While this is the first time the BSO will host "Video Games Live," it's far from the first time the orchestra has performed a night of video game music. Several times in recent years — and often to coincide with Otakon, the huge Japanese pop-culture convention held every summer at the Baltimore Convention Center — the symphony has performed a concert of music from the "Final Fantasy" canon. (They won't be doing so this year because Otakon 2014 is scheduled for Aug. 8-10, when the BSO is on break.)
Clearly, this is symphonic music aimed not at the typical concert-orchestra fan. And that goes a long way in explaining not only why the BSO is happy to be performing video game music, but why similar shows are popping up all over the country. Just next month in Washington, D.C., a show called "Pokemon: Symphonic Evolutions" kicks off a tour that will include future shows in Philadelphia and elsewhere.

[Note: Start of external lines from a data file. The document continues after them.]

(** * ConnectionClient (src/app.js): a shallow embedding and its properties

    The development follows the class [ConnectionClient] of [src/app.js]
    (lines 299-532): transport classification, connect / disconnect / send /
    isOpen, the per-transport event handlers and the reconnect policy.

    The client is a record, the transport objects and the timers live on
    two heaps indexed by their handles, and everything the outside can see
    (log lines, observer calls, calls of transport methods) is appended to a
    trace.  Methods are computations in a state monad with exceptions; the
    host drives them through [step], one turn of the event loop at a time.
    What the class takes from its platform ([new WebSocket], [new URL], the
    [io] global, [JSON.parse], [Math.random()]) is a parameter.  The four
    observers are taken to be supplied, so [this.onOpen?.()] is a call, and
    to return: what an observer of the page does inside the call is not part
    of the client.

    A second part follows the page around the client, as far as it is
    plain data: the numbers of the settings form ([clamp],
    [Validators.numberIn]), [Validators.url], [escapeHTML], the logger with
    its counters and its cap on the lines, the message router
    [App.handleWSMessage], the saved servers and [Actions.run].  The DOM is
    not modelled: the log body is the list of its lines, and the stored
    arrays are lists.

    A JavaScript number is a double: [NaN], an infinity, or a rational
    value, and a sum or a product is the exact result rounded to the
    nearest double, ties to even ([round64]); signed zeros are not told
    apart.  JavaScript strings are modelled as [string], sequences of 8-bit
    code units (Latin-1); [toLowerCase] and [toUpperCase] are the
    JavaScript functions on these units.  Code units from U+0100 on are not
    covered (U+212A KELVIN SIGN is lower-cased to "k"). *)

From Stdlib Require Import Ascii String QArith Qround Qminmax Qpower Lqa.
From stdpp Require Import base list strings pretty.
(** [execute] returns a response, or throws the [TypeError] of the
    conversion in its [catch] block. *)
Lemma execute_returns_or_throws (cmd : Obj) (w : World D) :
  (exists r w',
      execute ext cmd w = (Ok r, w')
      /\ isError r = false /\ text_only r = true
      /\ (length (content r) = 1
          \/ (length (content r) = 2
              /\ is_str (jget cmd "action") "screenshot" = true)))
  \/ (exists m w1 e w2,
         getManager ext (launchProvider cmd) w = (Ok m, w1)
         /\ execute_driver ext cmd m w1 = (Throw e, w2)
         /\ reportable e = false
         /\ execute ext cmd w
            = (Throw (ErrorObj "Cannot convert object to primitive value"),
               w2)).
Proof.
  destruct (getManager_total ext (launchProvider cmd) w) as (m & w1 & Hg).
  unfold execute, bind, try_catch, execute_catch, lift. rewrite Hg.
  destruct (execute_driver ext cmd m w1) as [[resp|e] w2] eqn:Hd.
  - left. destruct (normalize ext cmd resp) as [r|e] eqn:Hn.
    + exists r, w2. split; [reflexivity|].
      destruct (normalize_shape _ _ Hn) as (H1 & H2 & [H3 | (H3 & H4 & _)]);
        auto.
    + destruct (normalize_throws_error _ _ _ Hn) as (msg & ->).
      eexists; eexists. split; [reflexivity|]. cbn. auto.
  - destruct (reportable e) eqn:Hr.
    + left. destruct (reportable_message _ Hr) as (msg & ->).
      eexists; eexists. split; [reflexivity|]. cbn. auto.
    + right. exists m, w1, e, w2. repeat split; auto.
      destruct e as [msg|v]; [discriminate|]. cbn in *.
      unfold js_to_string. now rewrite Hr.
Qed.

Hypothesis Hdriver : throws_reportable ext.

Lemma reportable_isLaunched (m : Manager) :
  throws_only (fun e => reportable e = true) (isLaunched ext m).
Proof.
  apply throws_only_call. intros d e d' H.
  destruct Hdriver as (H1 & _). eapply H1, H.
Qed.

Lemma reportable_launch (m : Manager) (o : JVal) :
  throws_only (fun e => reportable e = true) (launch ext m o).
Proof.
  unfold launch. apply throws_only_bind; [apply throws_only_emit|].
  intros _. apply throws_only_call. intros d e d' H.
  destruct Hdriver as (_ & H2 & _). eapply H2, H.
Qed.




End Responses.

(** X9.  On every driver, [execute] either answers the command with one
    text item, or with two text items when the command is a
    [screenshot], and never with [isError]; or it throws, and then what
    it throws is the [TypeError] of the conversion in its [catch]
    block, after the [try] block threw a value that is no [Error] and
    that [String] cannot convert. *)
Theorem execute_payload_shape :
  forall D (ext : Externals D) (cmd : Obj) (w : World D),
    (exists r w',
        execute ext cmd w = (Ok r, w')
        /\ isError r = false
        /\ text_only r = true
        /\ (length (content r) = 1
            \/ (length (content r) = 2
                /\ is_str (jget cmd "action") "screenshot" = true)))
    \/ (exists m w1 e w2,
           getManager ext (launchProvider cmd) w = (Ok m, w1)
           /\ execute_driver ext cmd m w1 = (Throw e, w2)
           /\ reportable e = false
           /\ execute ext cmd w
              = (Throw (ErrorObj "Cannot convert object to primitive value"),
                 w2)).
Proof. intros. apply execute_returns_or_throws. Qed.


Lemma broken_driver_throws_reportable : throws_reportable broken_driver.
Proof.
  repeat split; intros; cbn in *;
    match goal with H : (_, _) = (_, _) |- _ => injection H as <- _ end;
    reflexivity.
Qed.


(** On a driver that throws a value [String] cannot convert, the
    failure of the command itself does reach the handler, and is
    answered with [isError: true]. *)
Example isError_from_an_unconvertible_throw :
  let rude : Externals unit :=
    {| drv_isLaunched := fun _ d => (Ok true, d);
       drv_launch := fun _ _ d => (Ok tt, d);
       drv_close := fun _ d => (Ok tt, d);
       executeCommand :=
         fun _ _ d => (Throw (Thrown (JObj [("toString", JNum 1)])), d);
       executeIOSCommand :=
         fun _ _ d => (Throw (Thrown (JObj [("toString", JNum 1)])), d);
       JSON_stringify := fun v => JStr (to_js_string v);
       random_id := fun n => "id" ++ string_of_nat n |} in
  fst (callToolHandler rude "browser_close" (JObj [])
         (initial_world None None tt))
  = Ok {| content :=
            [{| c_type := "text";
                c_text :=
                  JStr "Error: Cannot convert object to primitive value" |}];
          isError := true |}.
Proof. reflexivity. Qed.

(** ** The preview of a screenshot *)

Lemma substring_prefix (n : nat) (s : string) :
  String.prefix (String.substring 0 n s) s = true.
Proof.
  revert s. induction n as [|n IH]; intros [|c s]; cbn; auto.
  destruct (Ascii.ascii_dec c c); [apply IH|congruence].
Qed.

Lemma substring_length (n : nat) (s : string) :
  String.length (String.substring 0 n s) = Nat.min n (String.length s).
Proof.
  revert s. induction n as [|n IH]; intros [|c s]; cbn; auto.
Qed.

(** X11.  When the driver answers a [screenshot] command with a
    non-empty base64 string, and with a path that is a string or is
    absent, the response has two text items: a summary that shows a
    prefix of the data of at most 50 characters, followed by the path
    when it is a non-empty string, and the full data. *)
Theorem screenshot_preview_is_a_prefix :
  forall D (ext : Externals D) (cmd : Obj) (resp : Response)
         (s : string) (path : option string),
    is_str (jget cmd "action") "screenshot" = true ->
    success resp = true ->
    jprop (data resp) "base64" = Ok (JStr s) ->
    s <> "" ->
    jprop (data resp) "path"
    = Ok (match path with Some p => JStr p | None => JUndefined end) ->
    exists preview,
      normalize ext cmd resp
      = Ok {| content :=
                [{| c_type := "text";
                    c_text :=
                      JStr ("Screenshot captured (base64: " ++ preview
                            ++ "...)"
                            ++ match path with
                               | Some p =>
                                   if String.eqb p "" then ""
                                   else " saved to " ++ p
                               | None => ""
                               end) |};
                 {| c_type := "text";
                    c_text := JStr ("Full base64 data: " ++ s) |}];
              isError := false |}
      /\ String.prefix preview s = true
      /\ String.length preview = Nat.min 50 (String.length s).
Proof.
  intros D ext cmd resp s path Ha Hs Hb Hne Hp.
  exists (String.substring 0 50 s).
  split; [|split; [apply substring_prefix | apply substring_length]].
  unfold normalize. rewrite Hs.
  rewrite (is_str_true _ _ Ha). cbn [is_str String.eqb].
  cbn. rewrite Hb. cbn.
  destruct (String.eqb_spec s ""); [contradiction|]. cbn.
  rewrite Hp. destruct path as [p|]; cbn; [|reflexivity].
  destruct (String.eqb p ""); reflexivity.
Qed.

Lemma screenshot_preview_is_a_prefix_witness :
  exists preview,
    normalize ref_driver [("action", JStr "screenshot")]
      (mkResponse true (JObj [("base64", JStr "iVBORw0KGgo=");
                              ("path", JStr "/tmp/shot.png")]) JUndefined)
    = Ok {| content :=
              [{| c_type := "text";
                  c_text :=
                    JStr ("Screenshot captured (base64: " ++ preview
                          ++ "...)" ++ " saved to /tmp/shot.png") |};
               {| c_type := "text";
                  c_text := JStr "Full base64 data: iVBORw0KGgo=" |}];
            isError := false |}
    /\ String.prefix preview "iVBORw0KGgo=" = true
    /\ String.length preview = 12.
Proof.
  apply (@screenshot_preview_is_a_prefix _ ref_driver
           [("action", JStr "screenshot")]
           (mkResponse true (JObj [("base64", JStr "iVBORw0KGgo=");
                                   ("path", JStr "/tmp/shot.png")]) JUndefined)
           "iVBORw0KGgo=" (Some "/tmp/shot.png"));
    try reflexivity.
  discriminate.
Defined.

(** ** The kind of the session after a command *)

Section SessionKind.

Variable D : Type.
Variable ext : Externals D.

Lemma session_is_call {A} (free : bool) (m : Manager)
      (g : D -> Result A * D) :
  preserves (D:=D) (session_is free m) (call g).
Proof. intros w H. unfold call. now destruct (g (driver w)). Qed.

"It definitely brings in a wide audience, and in many cases a younger audience," says Matt Spivey, the BSO's vice president of artistic operations. "But it's also interesting to see that a lot of the fans of these video game shows aren't necessarily just 9- and 10- and 12- and 14-year-old kids. ... We see everything from younger kids up through adults who are in their 30s, 40s and 50s, people who are really avid fans of this music."
That shouldn't surprise people. Much as movies employ sophisticated symphonic soundtracks to tell their stories — try imagining "Lawrence of Arabia" without Maurice Jarre's soaring score, or "Star Wars" without John Williams' majestic soundtrack — video game scores have become far more complex musically.

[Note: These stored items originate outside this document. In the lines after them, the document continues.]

Lemma run_cases_gated (main : M unit) :
  (∀ w, ∃ r w', main w = (r, w') ∧ run_cases w r w') → gated main.
Proof.
  intros Hmain w. destruct (Hmain w) as (r & w' & Hrun & Hcases).
  exists r, w'. split; [done|]. split.
  - intros before e after Hlog He.
    destruct Hcases as [(_ & _ & m & Hl)|[(_ & _ & _ & Hl)|[(s & _ & _ & _ & _ & Hl)
      |(Haff & rest & Hl)]]];
      pose proof (logged_inj _ _ _ _ Hlog Hl) as Heq.
    + destruct before as [|? [|? ?]]; by simplify_eq/=.
    + destruct before as [|? [|? ?]]; by simplify_eq/=.
    + destruct before as [|? [|? [|? ?]]]; by simplify_eq/=.
    + destruct before as [|e' before]; simplify_eq/=. split; [left|done].
  - intros s Hs Hno.
    destruct Hcases as [(-> & Hfs & m & Hm)|[(Hnone & _)|[(s' & _ & _ & -> & Hfs & Hl)
      |([s' [Hs' Hy]] & _)]]].
    + split_and!; [done|by left|]. eexists. split; [done|]. by repeat constructor.
    + congruence.
    + split_and!; [done|by right|]. eexists. split; [done|]. by repeat constructor.
    + congruence.
Qed.

Section gate.
Context `{Hashlib} (home : Path).

Lemma root_main_cases w : ∃ r w', Root.main home w = (r, w') ∧ run_cases w r w'.
Proof.
  unfold Root.main. rewrite bind_run. unfold reading at 1.
  destruct (root_scan_total (w_fs w) (Root.WECHAT_PATHS home)) as [documents ->].
  case_decide.
  { eexists _, _. split; [done|]. left. split_and!; [done..|]. by eexists. }
  rewrite bind_run. unfold reading at 1.
  destruct (Root.find_duplicates (w_fs w) documents) as [duplicates|e] eqn:Hdup;
    [|by rewrite find_duplicates_pure in Hdup].
  case_decide.
  { eexists _, _. split; [done|]. left. split_and!; [done..|]. by eexists. }
  rewrite bind_run. unfold reading at 1.
  destruct (root_plan_total (w_fs w) duplicates) as [results ->];
    [by eauto using duplicates_members|].
  edestruct (confirm_block) as (r & w' & Hrun & Hcases); [|exists r, w'; split;
    [exact Hrun|right; exact Hcases]].
  apply grows_bind; [apply grows_mkdir|]. intros _.
  apply grows_bind; [apply grows_root_execute|]. intros results'.
  apply grows_bind; [apply grows_root_report|]. intros report.
  apply grows_bind; [apply grows_write_text|]. intros _. apply grows_print.
Qed.

Lemma scripts_main_cases w : ∃ r w', Scripts.main home w = (r, w') ∧ run_cases w r w'.
Proof.
  unfold Scripts.main. rewrite bind_run. unfold reading at 1.
  destruct (scripts_scan_total (w_fs w) (Scripts.WECHAT_BASE home) Scripts.SCAN_TARGETS
    Scripts.MIN_FILE_SIZE) as [scan_results ->].
  case_decide.
  { eexists _, _. split; [done|]. left. split_and!; [done..|]. by eexists. }
  rewrite bind_run. unfold reading at 1.
  destruct (scripts_analyse_total (w_fs w) scan_results) as (all_duplicates & -> & Hall).
  case_decide.
  { eexists _, _. split; [done|]. left. split_and!; [done..|]. by eexists. }
  rewrite bind_run. unfold reading at 1.
  destruct (scripts_plan_total (w_fs w) all_duplicates Hall) as [results ->].
  edestruct (confirm_block) as (r & w' & Hrun & Hcases); [|exists r, w'; split;
    [exact Hrun|right; exact Hcases]].
  apply grows_bind; [apply grows_mkdir|]. intros _.
  apply grows_bind; [apply grows_scripts_execute|]. intros [results' moved_count].
  apply grows_bind; [apply grows_scripts_report|]. intros report.
  apply grows_bind; [apply grows_write_text|]. intros _.
  case_decide; apply grows_print.
Qed.


End gate.

(** ** A source that vanished before its move *)

Section vanished.
Context (home : Path).

Lemma root_move_removed_vanished w done removed :
  exists_ (w_fs w) (original removed) = false →
  Root.move_removed home done removed w = (Ok (done ++ [removed]), w).
Proof.
  intros Hgone. unfold Root.move_removed. rewrite bind_run. unfold reading.
  by rewrite Hgone.
Qed.

Lemma scripts_move_removed_vanished w results done moved_count removed :
  exists_ (w_fs w) (original removed) = false →
  Scripts.move_removed home results (done, moved_count) removed w
  = (Ok (done ++ [removed], moved_count), w).
Proof.
  intros Hgone. unfold Scripts.move_removed. rewrite bind_run. unfold reading.
  by rewrite Hgone.
Qed.

Lemma root_execute_count results w r w' :
  Root.execute home results w = (Ok r, w') → removed_count r = removed_count results.
Proof.
  unfold Root.execute. rewrite bind_run.
  destruct (for_eachM _ _ _ w) as [[groups'|e] w1]; [|done]. by intros [= <- _].
Qed.

Lemma scripts_execute_count results w r n w' :
  Scripts.execute home results w = (Ok (r, n), w') →
  removed_count r = removed_count results.
Proof.
  unfold Scripts.execute. rewrite bind_run.
  destruct (for_eachM _ _ _ w) as [[[groups' moved]|e] w1]; [|done]. by intros [= <- _].
Qed.


End vanished.



Example vanished_source_scripts :
  ∃ text w',
    @Scripts.main demo_md5 "/h" vanishing_world_scripts = (Ok (), w')
    ∧ w_log w' = [EvInput; EvMkdir "/h/微信重复文件_待删除";
                  EvWriteText "/h/微信重复文件_待删除/去重报告.md" text;
                  EvPrint (MsgMismatch 1 0)]
    ∧ contains "| 移除文件数 | 1 |" text = true.
Proof.
  let v := eval vm_compute in (@Scripts.main demo_md5 "/h" vanishing_world_scripts) in
  assert (@Scripts.main demo_md5 "/h" vanishing_world_scripts = v) as Hrun
    by (vm_compute; reflexivity).
  eexists _, _. split; [exact Hrun|]. split; [reflexivity|]. vm_compute; reflexivity.
Qed.

(** A declined run: the answer is not ['y'], nothing is touched. *)
Example declined_run :
  ∃ w', @Root.main demo_md5 "/h"
          {| w_fs := w_fs vanishing_world; w_now := morning; w_answer := Some "no";
             w_meanwhile := λ fs, fs; w_log := [] |} = (Ok (), w')
        ∧ w_fs w' = w_fs vanishing_world
        ∧ w_log w' = [EvInput; EvPrint MsgCancelled].
Proof.
  eexists. split_and!; [vm_compute; reflexivity|reflexivity..].
Qed.

(** A collision in the quarantine directory: [a.pdf] and [a_1.pdf] are
    taken, the file goes to [a_2.pdf] and the two are left as they were. *)
Example move_to_quarantine_collision :
  ∃ w', Root.move_to_quarantine "/w/a.pdf" "/q" (demo_world crowded_fs morning "")
        = (Ok "/q/a_2.pdf", w')
        ∧ w_fs w' !! "/q/a.pdf" = crowded_fs !! "/q/a.pdf"
        ∧ w_fs w' !! "/q/a_1.pdf" = crowded_fs !! "/q/a_1.pdf"
        ∧ w_fs w' !! "/q/a_2.pdf" = crowded_fs !! "/w/a.pdf"
        ∧ w_fs w' !! "/w/a.pdf" = None.
Proof.
  eexists. split; [vm_compute; reflexivity|]. split_and!; vm_compute; reflexivity.
Qed.

Lemma quarantine_never_overwrites_witness :
  ∃ j r w',
    Root.move_to_quarantine "/w/a.pdf" "/q" (demo_world crowded_fs morning "") = (r, w')
    ∧ r = Ok (candidate "/w/a.pdf" "/q" j)
    ∧ w_fs w' !! "/w/a.pdf" = None.
Proof.
  destruct (proj1 (quarantine_never_overwrites (demo_world crowded_fs morning "")
    "/w/a.pdf" "/q" [])) as (j & r & w' & Hrun & _ & _ & _ & _ & _ & _ & Hfile).
  exists j, r, w'. split; [exact Hrun|].
  destruct (Hfile {| f_stat := {| st_size := 1; st_birthtime := None; st_mtime := 0 |};
                     f_data := String.list_byte_of_string "3"; f_access := Readable |})
    as (Hr & _ & Hsrc).
  - vm_compute. reflexivity.
  - apply (bool_decide_unpack _). vm_compute. exact I.
  - split; [exact Hr|exact Hsrc].
Defined.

"We're not talking about little 16-bit blips and bleeps anymore," Spivey says. "We're talking about fully scored symphonic compositions that are written by conservatory graduates."
The music is going to sound immeasurably better and far more powerful played live at the Meyerhoff, assures BSO percussionist John Locke. "It's like it just leaps out of the computer," says Locke, who last week was already busy practicing for Saturday's performance. "It's nice, because the sound's all around you. No matter how good a sound system you've got on your computer, this is gonna be better."

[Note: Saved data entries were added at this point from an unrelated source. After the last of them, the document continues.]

(** * labyrinth: data preparation and streaming of [am_training.ipynb]

    A shallow embedding of the notebook's data pipeline:
    - [get_padded_last_timestamp], [get_phoneme_timestamps]: the frame
      timeline built from phoneme intervals;
    - [save_phoneme_frames], [mp__save_phoneme_frames]: the segment writer
      and its pool driver;
    - [grouper], [stream_batch], [IterableAudioStreamDataset]: the
      partitioned stream.

    Conventions of the embedding.
    - Timestamps are exact rationals ([Q]): on them [int(x)] is truncation
      toward zero ([py_int]), [x // n] the floor of the quotient and [a / b]
      the exact quotient.  Sample positions, [int(t * sr)], are computed in
      binary64 ([PrimFloat]) from the double nearest to the timestamp.
    - Python integers are [Z]; lists are [list]; [None] in a tuple produced
      by [zip_longest] is [None : option _].
    - A raised exception is the [Raise] constructor of [result]; the
      [try ... except FileNotFoundError: pass] of the writer is [catch_fnf].
    - The file system is three lookup functions: the annotation files, as
      the lines that [split] and [float] see, the wave files, and the
      directories that exist. *)

From Stdlib Require Import ZArith QArith Qround Qabs Lqa List String Ascii Bool Lia Arith.
From Stdlib Require Import DecimalString DecimalNat.
From Stdlib Require PrimFloat SpecFloat FloatOps Uint63.
Import ListNotations.

Open Scope Z_scope.

(** ** Exceptions *)

Inductive exn : Type :=
| TypeError
| ValueError
| AssertionError
| FileNotFoundError
| ZeroDivisionError
| AttributeError
| OverflowError.

Inductive result (A : Type) : Type :=
| Ok (a : A)
| Raise (e : exn).

Arguments Ok {A} a.
Arguments Raise {A} e.

Definition bind {A B : Type} (r : result A) (k : A -> result B) : result B :=
  match r with
  | Ok a => k a
  | Raise e => Raise e
  end.

Notation "x <- r ;; k" := (bind r (fun x => k))
  (at level 61, r at next level, right associativity).

(** ** Python primitives *)

Module Py.

(** [int(x)] for a float [x]: truncation toward zero. *)
Definition py_int (x : Q) : Z := Z.quot (Qnum x) (Z.pos (Qden x)).

(** [x // n] for a float [x]: the floor of the quotient, as a float. *)
Definition floordiv (x n : Q) : Q := inject_Z (Qfloor (x / n)%Q).

(** [range(start, stop, step)] for a positive [step], unrolled at most
    [fuel] times. *)
Fixpoint range_from (fuel : nat) (i stop step : Z) : list Z :=
  match fuel with
  | O => []
  | S fuel' => if i <? stop then i :: range_from fuel' (i + step) stop step else []
  end.

Definition range (start stop step : Z) : list Z :=
  range_from (Z.to_nat (stop - start)) start stop step.

(** [l[start:stop]] with Python's treatment of negative and out of range
    bounds. *)
Definition clamp_index (len i : Z) : Z :=
  if i <? 0 then Z.max 0 (i + len) else Z.min i len.

Definition slice {A : Type} (l : list A) (start stop : Z) : list A :=
  let len := Z.of_nat (List.length l) in
  let s := clamp_index len start in
  let e := clamp_index len stop in
  firstn (Z.to_nat (e - s)) (skipn (Z.to_nat s) l).

(** [needle in s] on strings. *)
Fixpoint contains (needle s : string) : bool :=
  if prefix needle s then true
  else match s with
       | EmptyString => false
       | String _ s' => contains needle s'
       end.

(** [s.replace(old, empty)] for a non-empty [old] and the empty string: the occurrences of [old]
    are dropped from left to right. *)
Fixpoint remove_all_from (fuel : nat) (old s : string) : string :=
  match fuel with
  | O => s
  | S fuel' =>
      match s with
      | EmptyString => EmptyString
      | String c s' =>
          if prefix old s
          then remove_all_from fuel' old
                 (substring (String.length old) (String.length s - String.length old) s)
          else String c (remove_all_from fuel' old s')
      end
  end.

Definition remove_all (old s : string) : string :=
  remove_all_from (String.length s) old s.

(** [s.rsplit(sep)[-1]] for a one character [sep]: what follows the last
    separator. *)
Fixpoint last_field (sep : ascii) (s : string) : string :=
  match s with
  | EmptyString => EmptyString
  | String c s' =>
      if contains (String sep EmptyString) s' then last_field sep s'
      else if Ascii.eqb c sep then s' else s
  end.

(** [str(n)] for a natural number. *)
Definition str (n : nat) : string := NilEmpty.string_of_uint (Nat.to_uint n).

(** [float(n)] for an integer of magnitude below 2^63; the conversion is
    exact below 2^53. *)
Definition float_of_int (z : Z) : PrimFloat.float :=
  match z with
  | Z0 => PrimFloat.zero
  | Zpos _ => PrimFloat.of_uint63 (Uint63.of_Z z)
  | Zneg p => PrimFloat.opp (PrimFloat.of_uint63 (Uint63.of_Z (Zpos p)))
  end.

(** The double nearest to a rational: the correctly rounded quotient of its
    numerator by its denominator (both below 2^53 in magnitude), which is
    what [a / b] gives on two such integers. *)
Definition float_of_Q (q : Q) : PrimFloat.float :=
  PrimFloat.div (float_of_int (Qnum q)) (float_of_int (Z.pos (Qden q))).

(** [int(x)] for a double: truncation toward zero; an infinity raises
    [OverflowError] and a NaN [ValueError]. *)
Definition int_of_float (x : PrimFloat.float) : result Z :=
  match FloatOps.Prim2SF x with
  | SpecFloat.S754_zero _ => Ok 0
  | SpecFloat.S754_finite s m e =>
      let v := if 0 <=? e then Z.shiftl (Z.pos m) e else Z.shiftr (Z.pos m) (- e) in
      Ok (if s then - v else v)
  | SpecFloat.S754_infinity _ => Raise OverflowError
  | SpecFloat.S754_nan => Raise ValueError
  end.

(** The directory of a path: what precedes its last "/". *)
Fixpoint dir_of (s : string) : string :=
  match s with
  | EmptyString => EmptyString
  | String c s' =>
      if contains (String "/" EmptyString) s' then String c (dir_of s')
      else EmptyString
  end.

End Py.

(** ** Config *)

Definition FRAME_SIZE : Z := 250.
Definition WINDOW : Z := 50.

(** ** Frame timeline *)

(** One well formed line of an annotation file: start time, end time,
    phoneme. *)
Record Interval : Type := mkInterval {
  iv_start : Q;
  iv_end : Q;
  iv_phoneme : string
}.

Tallarico, who will be taking "Video Games Live" on a tour of China immediately after the Baltimore show, promises Locke isn't overstating the case. His show's highlights, he notes, include an opening musical montage moving from "Pong" through "Dragon's Lair" (some 25 years of video-game history) in six minutes, a segment where one lucky audience member gets to be a human "Space Invaders" rocket up on the stage and a number where the score from "Tetris" is re-imagined as a complete Russian opera.
And if you doubt Tallarico knows how to put on a show, consider this: His cousin is Aerosmith frontman Steven Tyler, who taught him a little bit about performing in front of thousands of people.
"Growing up, I would watch him from the side of the stage," he says. "And to me, whenever I would see him onstage — and I was only 7, 8, 9 years old — I would see him perform in front of 30,000, 40,000 people. And to me, it was always, 'If he can do that, that looks like a fun job. That's what I want to be when I grow up.'"
Nowadays, Tallarico sometimes finds himself playing the same stages cousin Steven once prowled. And while "Video Games Live" may not attract Aerosmith-size audiences, Tallarico says he's still livin' the dream.
"It's not really a rivalry, because I'll never be on his level," Tallarico says.
"But I always remind him that he was the inspiration."
If you go
"Video Games Live" is at 7:30 p.m. Saturday at the Joseph Meyerhoff Symphony Hall, 1212 Cathedral St. There will be a "Guitar Hero" contest and a costume contest at 6 p.m. Tickets are $28-$168. Information: bsomusic.org.